Au-dessus des nuages d'un gris orageux, annonciateurs de tempête toute proche, Phúlax filait à vive allure, à l'abri de tout regard. Bien que son dernier vol remontât à trois mille ans jadis, il n'avait guère perdu de sa superbe. Cette inactivité, laquelle avait paru lui durer une éternité, le contraignait néanmoins à ralentir le rythme, afin de ne pas s'essouffler trop vite. Il s'en donnait pourtant à cœur joie à ainsi planer, laissait les bourrasques de vent frapper ses majestueuses ailes déployées, lui procurant lors grâce et vélocité – il n'était cependant pas aussi rapide qu'il en était capable, par le poids sur son dos.
Daímôn non plus n'avait pas perdu de sa main d'œuvre.

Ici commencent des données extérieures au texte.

(* ===== verification/Crc32.v ===== *)
(** * tiobench/crc32.c: the POSIX.2 table driven checksum

    [crctab] is the table of the source and [crc32] the loop over a buffer,
    with [unsigned long] as a 64-bit word: the shifts do not discard the bits
    above bit 31, so the running value carries garbage there.  The reference
    definition [crc_byte_ref] divides bit by bit by the generator polynomial. *)
From S2P Require Import Prelude.

Module Crc32.

Definition crctab : list Z := [
  0x0;
  0x04C11DB7; 0x09823B6E; 0x0D4326D9; 0x130476DC; 0x17C56B6B;
  0x1A864DB2; 0x1E475005; 0x2608EDB8; 0x22C9F00F; 0x2F8AD6D6;
  0x2B4BCB61; 0x350C9B64; 0x31CD86D3; 0x3C8EA00A; 0x384FBDBD;
  0x4C11DB70; 0x48D0C6C7; 0x4593E01E; 0x4152FDA9; 0x5F15ADAC;
  0x5BD4B01B; 0x569796C2; 0x52568B75; 0x6A1936C8; 0x6ED82B7F;
  0x639B0DA6; 0x675A1011; 0x791D4014; 0x7DDC5DA3; 0x709F7B7A;
  0x745E66CD; 0x9823B6E0; 0x9CE2AB57; 0x91A18D8E; 0x95609039;
  0x8B27C03C; 0x8FE6DD8B; 0x82A5FB52; 0x8664E6E5; 0xBE2B5B58;
  0xBAEA46EF; 0xB7A96036; 0xB3687D81; 0xAD2F2D84; 0xA9EE3033;
  0xA4AD16EA; 0xA06C0B5D; 0xD4326D90; 0xD0F37027; 0xDDB056FE;
  0xD9714B49; 0xC7361B4C; 0xC3F706FB; 0xCEB42022; 0xCA753D95;
  0xF23A8028; 0xF6FB9D9F; 0xFBB8BB46; 0xFF79A6F1; 0xE13EF6F4;
  0xE5FFEB43; 0xE8BCCD9A; 0xEC7DD02D; 0x34867077; 0x30476DC0;
  0x3D044B19; 0x39C556AE; 0x278206AB; 0x23431B1C; 0x2E003DC5;
  0x2AC12072; 0x128E9DCF; 0x164F8078; 0x1B0CA6A1; 0x1FCDBB16;
  0x018AEB13; 0x054BF6A4; 0x0808D07D; 0x0CC9CDCA; 0x7897AB07;
  0x7C56B6B0; 0x71159069; 0x75D48DDE; 0x6B93DDDB; 0x6F52C06C;
  0x6211E6B5; 0x66D0FB02; 0x5E9F46BF; 0x5A5E5B08; 0x571D7DD1;
  0x53DC6066; 0x4D9B3063; 0x495A2DD4; 0x44190B0D; 0x40D816BA;
  0xACA5C697; 0xA864DB20; 0xA527FDF9; 0xA1E6E04E; 0xBFA1B04B;
  0xBB60ADFC; 0xB6238B25; 0xB2E29692; 0x8AAD2B2F; 0x8E6C3698;
  0x832F1041; 0x87EE0DF6; 0x99A95DF3; 0x9D684044; 0x902B669D;
  0x94EA7B2A; 0xE0B41DE7; 0xE4750050; 0xE9362689; 0xEDF73B3E;
  0xF3B06B3B; 0xF771768C; 0xFA325055; 0xFEF34DE2; 0xC6BCF05F;
  0xC27DEDE8; 0xCF3ECB31; 0xCBFFD686; 0xD5B88683; 0xD1799B34;
  0xDC3ABDED; 0xD8FBA05A; 0x690CE0EE; 0x6DCDFD59; 0x608EDB80;
  0x644FC637; 0x7A089632; 0x7EC98B85; 0x738AAD5C; 0x774BB0EB;
  0x4F040D56; 0x4BC510E1; 0x46863638; 0x42472B8F; 0x5C007B8A;
  0x58C1663D; 0x558240E4; 0x51435D53; 0x251D3B9E; 0x21DC2629;
  0x2C9F00F0; 0x285E1D47; 0x36194D42; 0x32D850F5; 0x3F9B762C;
  0x3B5A6B9B; 0x0315D626; 0x07D4CB91; 0x0A97ED48; 0x0E56F0FF;
  0x1011A0FA; 0x14D0BD4D; 0x19939B94; 0x1D528623; 0xF12F560E;
  0xF5EE4BB9; 0xF8AD6D60; 0xFC6C70D7; 0xE22B20D2; 0xE6EA3D65;
  0xEBA91BBC; 0xEF68060B; 0xD727BBB6; 0xD3E6A601; 0xDEA580D8;
  0xDA649D6F; 0xC423CD6A; 0xC0E2D0DD; 0xCDA1F604; 0xC960EBB3;
  0xBD3E8D7E; 0xB9FF90C9; 0xB4BCB610; 0xB07DABA7; 0xAE3AFBA2;
  0xAAFBE615; 0xA7B8C0CC; 0xA379DD7B; 0x9B3660C6; 0x9FF77D71;
  0x92B45BA8; 0x9675461F; 0x8832161A; 0x8CF30BAD; 0x81B02D74;
  0x857130C3; 0x5D8A9099; 0x594B8D2E; 0x5408ABF7; 0x50C9B640;
  0x4E8EE645; 0x4A4FFBF2; 0x470CDD2B; 0x43CDC09C; 0x7B827D21;
  0x7F436096; 0x7200464F; 0x76C15BF8; 0x68860BFD; 0x6C47164A;
  0x61043093; 0x65C52D24; 0x119B4BE9; 0x155A565E; 0x18197087;
  0x1CD86D30; 0x029F3D35; 0x065E2082; 0x0B1D065B; 0x0FDC1BEC;
  0x3793A651; 0x3352BBE6; 0x3E119D3F; 0x3AD08088; 0x2497D08D;
  0x2056CD3A; 0x2D15EBE3; 0x29D4F654; 0xC5A92679; 0xC1683BCE;
  0xCC2B1D17; 0xC8EA00A0; 0xD6AD50A5; 0xD26C4D12; 0xDF2F6BCB;
  0xDBEE767C; 0xE3A1CBC1; 0xE760D676; 0xEA23F0AF; 0xEEE2ED18;
  0xF0A5BD1D; 0xF464A0AA; 0xF9278673; 0xFDE69BC4; 0x89B8FD09;
  0x8D79E0BE; 0x803AC667; 0x84FBDBD0; 0x9ABC8BD5; 0x9E7D9662;
  0x933EB0BB; 0x97FFAD0C; 0xAFB010B1; 0xAB710D06; 0xA6322BDF;
  0xA2F33668; 0xBCB4666D; 0xB8757BDA; 0xB5365D03; 0xB1F740B4
].

(** One round of the loop body: [crc] is a 64-bit [unsigned long]. *)
Definition crc32_step (crc b : Z) : cres Z :=
  t ← deref (aget crctab (Z.land (Z.lxor (Z.shiftr crc 24) b) 0xFF));
  Ret (Z.lxor (u64 (Z.shiftl crc 8)) t).

(** [while (length--) crc = ...]; reading past [buffer] is undefined. *)
Fixpoint crc32 (buffer : list Z) (length : nat) (crc : Z) : cres Z :=
  match length with
  | O => Ret crc
  | S length' =>
      match buffer with
      | [] => Undef
      | b :: cp => crc32_step crc b ≫= crc32 cp length'
      end
  end.

(** The reference: long division by 0x04C11DB7, one bit at a time. *)
Definition crc_bit (c : Z) : Z :=
  if Z.testbit c 31 then Z.lxor (u32 (Z.shiftl c 1)) 0x04C11DB7 else u32 (Z.shiftl c 1).
Definition crc_byte_ref (c b : Z) : Z :=
  Nat.iter 8 crc_bit (Z.lxor c (Z.shiftl b 24)).
Definition crc_ref (buffer : list Z) (c : Z) : Z := foldl crc_byte_ref c buffer.

Arguments crc32_step : simpl never.
Arguments crc_byte_ref : simpl never.

Definition is_byte (b : Z) : Prop := 0 <= b < 256.

(** ** Lemmas *)
Example crctab_length : length crctab = 256%nat.
Proof. reflexivity. Qed.

Lemma crc_bit_lxor a b : crc_bit (Z.lxor a b) = Z.lxor (crc_bit a) (crc_bit b).
Proof.
  unfold crc_bit. rewrite Z.shiftl_lxor, wrap_u_lxor, Z.lxor_spec by lia.
  set (x := u32 (Z.shiftl a 1)). set (y := u32 (Z.shiftl b 1)).
  set (p := 0x04C11DB7).
  destruct (Z.testbit a 31), (Z.testbit b 31); simpl xorb; cbn iota.
  - rewrite (Z.lxor_comm y p), Z.lxor_assoc, <- (Z.lxor_assoc p p y).
    by rewrite Z.lxor_nilpotent, Z.lxor_0_l.
  - by rewrite !Z.lxor_assoc, (Z.lxor_comm y p).
  - by rewrite Z.lxor_assoc.
  - done.
Qed.

Lemma iter_crc_bit_lxor n a b :
  Nat.iter n crc_bit (Z.lxor a b) = Z.lxor (Nat.iter n crc_bit a) (Nat.iter n crc_bit b).
Proof.
  induction n as [| n IH]; [done |].
  change (crc_bit (Nat.iter n crc_bit (Z.lxor a b)) =
    Z.lxor (crc_bit (Nat.iter n crc_bit a)) (crc_bit (Nat.iter n crc_bit b))).
  by rewrite IH, crc_bit_lxor.
Qed.

Lemma crc_bit_small x : 0 <= x < 2 ^ 31 -> crc_bit x = 2 * x.
Proof.
  intros. unfold crc_bit. rewrite (testbit_above 31) by lia.
  rewrite Z.shiftl_mul_pow2, wrap_u_small by lia. lia.
Qed.

Lemma iter_crc_bit_small x : 0 <= x < 2 ^ 24 -> Nat.iter 8 crc_bit x = Z.shiftl x 8.
Proof.
  intros. simpl Nat.iter. rewrite Z.shiftl_mul_pow2 by lia.
  repeat match goal with
  | |- context [crc_bit ?e] =>
      lazymatch e with
      | context [crc_bit _] => fail
      | _ => rewrite (crc_bit_small e) by lia
      end
  end. lia.
Qed.

(** The table holds the remainders of the 256 one-byte messages. *)
Definition table_entry_ok (k : nat) : bool :=
  match crctab !! k with
  | Some t => t =? Nat.iter 8 crc_bit (Z.shiftl (Z.of_nat k) 24)
  | None => false
  end.

Lemma crctab_entries : forallb table_entry_ok (seq 0 256) = true.
Proof. by vm_compute. Qed.

Lemma crctab_spec k :
  0 <= k < 256 -> aget crctab k = Some (Nat.iter 8 crc_bit (Z.shiftl k 24)).
Proof.
  intros Hk. pose proof crctab_entries as F. rewrite forallb_forall in F.
  specialize (F (Z.to_nat k)). unfold table_entry_ok in F.
  unfold aget. destruct (Z.leb_spec 0 k); [| lia].
  destruct (crctab !! Z.to_nat k) as [t |].
  - rewrite Z2Nat.id in F by lia. f_equal. apply Z.eqb_eq, F, in_seq. lia.
  - discriminate F. apply in_seq. lia.
Qed.

(** The low bytes of the table entries are pairwise different. *)
Lemma crctab_low_NoDup : NoDup ((fun t => Z.land t 255) <$> crctab).
Proof. by apply (bool_decide_unpack _); vm_compute. Qed.

Lemma crctab_low_inj i j t u :
  aget crctab i = Some t -> aget crctab j = Some u ->
  Z.land t 255 = Z.land u 255 -> i = j.
Proof.
  intros Hi Hj E. pose proof (aget_range _ _ _ Hi). pose proof (aget_range _ _ _ Hj).
  unfold aget in *. destruct (Z.leb_spec 0 i), (Z.leb_spec 0 j); try done.
  enough (Z.to_nat i = Z.to_nat j) by lia.
  eapply (NoDup_lookup _ _ _ (Z.land t 255)); [apply crctab_low_NoDup | |].
  - by rewrite list_lookup_fmap, Hi.
  - by rewrite list_lookup_fmap, Hj, E.
Qed.

Lemma split_top c b :
  0 <= c < 2 ^ 32 ->
  Z.lxor c (Z.shiftl b 24) =
  Z.lxor (Z.shiftl (Z.lxor (Z.shiftr c 24) b) 24) (Z.land c (2 ^ 24 - 1)).
Proof.
  intros. rewrite land_ones_wrap by lia. bits_ext i.
  destruct (Z.ltb_spec i 24).
  - rewrite !(Z.testbit_neg_r _ (i - 24)) by lia. by rewrite xorb_false_l, xorb_false_r.
  - rewrite Z.shiftr_spec by lia. replace (i - 24 + 24) with i by lia.
    by rewrite xorb_false_r.
Qed.

(** One byte of the reference is one table lookup. *)
Lemma crc_byte_ref_table c b :
  0 <= c < 2 ^ 32 -> is_byte b ->
  exists t, aget crctab (Z.lxor (Z.shiftr c 24) b) = Some t /\
    crc_byte_ref c b = Z.lxor t (Z.shiftl (Z.land c (2 ^ 24 - 1)) 8).
Proof.
  intros Hc Hb. unfold is_byte in Hb.
  assert (0 <= Z.shiftr c 24 < 2 ^ 8).
  { rewrite Z.shiftr_div_pow2 by lia. split; [apply Z.div_pos; lia |].
    apply Z.div_lt_upper_bound; lia. }
  rewrite crctab_spec by (apply (lxor_range 8); lia). eexists; split; [done |].
  unfold crc_byte_ref. rewrite split_top, iter_crc_bit_lxor by lia. f_equal.
  apply iter_crc_bit_small. rewrite land_ones_wrap by lia. by apply wrap_u_range.
Qed.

Cela faisait maintenant un certain moment que son dragon, Athéna et lui-même fendaient les airs. Le dompteur de dragon avait craint que la fatigue due à une trop longue durée de vol ne l'atteignît, agrémentée d'une douleur aiguë dans les cuisses. Mais il préférait les occulter toutes deux au profit d'une concentration sur les sensations qu'il ressentait.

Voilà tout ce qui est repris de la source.